Action item —
Could you retype, exactly as written, every line from the top of the records through the line that contains "e20_symbol : bytes;"?

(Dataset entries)

Definition no_supply (chain : StateMachine) : ChainWithSupply := mkChainWithSupply chain None.

(** [From<GatewayAssetRegistration>] and [From<GatewayAssetUpdate>] *)
Definition from_gateway_registration (r : GatewayAssetRegistration) : ERC6160AssetRegistration :=
  mkERC6160AssetRegistration (gr_name r) (gr_symbol r) (no_supply <$> gr_chains r) (gr_minimum_balance r).
Definition from_gateway_update (u : GatewayAssetUpdate) : ERC6160AssetUpdate :=
  mkERC6160AssetUpdate (gu_asset_id u) (no_supply <$> gu_add_chains u) (gu_remove_chains u) (gu_new_admins u).

Record UnsignedERC6160AssetRegistration : Type := mkUnsignedRegistration {
  ur_asset : ERC6160AssetRegistration;
  ur_signature : bytes;
  ur_owner : bytes
}.

Record ERC20Chain : Type := mkERC20Chain {
  ec_chain : StateMachine;
  ec_erc20 : option H160;
  ec_erc6160 : option H160;
  ec_decimals : Z
}.
Record ERC20AssetRegistration : Type := mkERC20AssetRegistration {
  e20_name : bytes;
  e20_symbol : bytes;
  e20_chains : list ERC20Chain;
  e20_minimum_balance : option Z
}.

(** The parameters of the pallet: the registration fee. *)
Record Params : Type := mkParams { registration_fee : Z }.
Record ParamsUpdate : Type := mkParamsUpdate { pu_registration_fee : option Z }.

Definition update_fee (p : Params) (u : ParamsUpdate) : Params :=
  mkParams (default (registration_fee p) (pu_registration_fee u)).

Record RegistrarParams : Type := mkRegistrarParams { rp_host : H160; rp_base_fee : Z; rp_address : H160 }.
Record RegistrarParamsUpdate : Type := mkRegistrarParamsUpdate {
  ru_base_fee : option Z;
  ru_address : option H160
}.

Record GatewayParams : Type := mkGatewayParams { gp_host : H160; gp_call_dispatcher : H160; gp_address : H160 }.
Record TokenGatewayParamsUpdate : Type := mkTokenGatewayParamsUpdate {
  tu_call_dispatcher : option H160;
  tu_address : option H160
}.

Definition zero_address : H160 := replicate 20 Byte.x00.
Definition default_registrar_params : RegistrarParams := mkRegistrarParams zero_address 0 zero_address.
Definition default_gateway_params : GatewayParams := mkGatewayParams zero_address zero_address zero_address.

(** [update], with the entry of [EvmHosts] for the chain. *)
Definition update_registrar (p : RegistrarParams) (host : option H160) (u : RegistrarParamsUpdate) : RegistrarParams :=
  mkRegistrarParams (default (rp_host p) host) (default (rp_base_fee p) (ru_base_fee u))
    (default (rp_address p) (ru_address u)).
Definition update_gateway (p : GatewayParams) (host : option H160) (u : TokenGatewayParamsUpdate) : GatewayParams :=
  mkGatewayParams (default (gp_host p) host) (default (gp_call_dispatcher p) (tu_call_dispatcher u))
    (default (gp_address p) (tu_address u)).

Your solution —
Definition no_supply (chain : StateMachine) : ChainWithSupply := mkChainWithSupply chain None.

(** [From<GatewayAssetRegistration>] and [From<GatewayAssetUpdate>] *)
Definition from_gateway_registration (r : GatewayAssetRegistration) : ERC6160AssetRegistration :=
  mkERC6160AssetRegistration (gr_name r) (gr_symbol r) (no_supply <$> gr_chains r) (gr_minimum_balance r).
Definition from_gateway_update (u : GatewayAssetUpdate) : ERC6160AssetUpdate :=
  mkERC6160AssetUpdate (gu_asset_id u) (no_supply <$> gu_add_chains u) (gu_remove_chains u) (gu_new_admins u).

Record UnsignedERC6160AssetRegistration : Type := mkUnsignedRegistration {
  ur_asset : ERC6160AssetRegistration;
  ur_signature : bytes;
  ur_owner : bytes
}.

Record ERC20Chain : Type := mkERC20Chain {
  ec_chain : StateMachine;
  ec_erc20 : option H160;
  ec_erc6160 : option H160;
  ec_decimals : Z
}.
Record ERC20AssetRegistration : Type := mkERC20AssetRegistration {
  e20_name : bytes;
  e20_symbol : bytes;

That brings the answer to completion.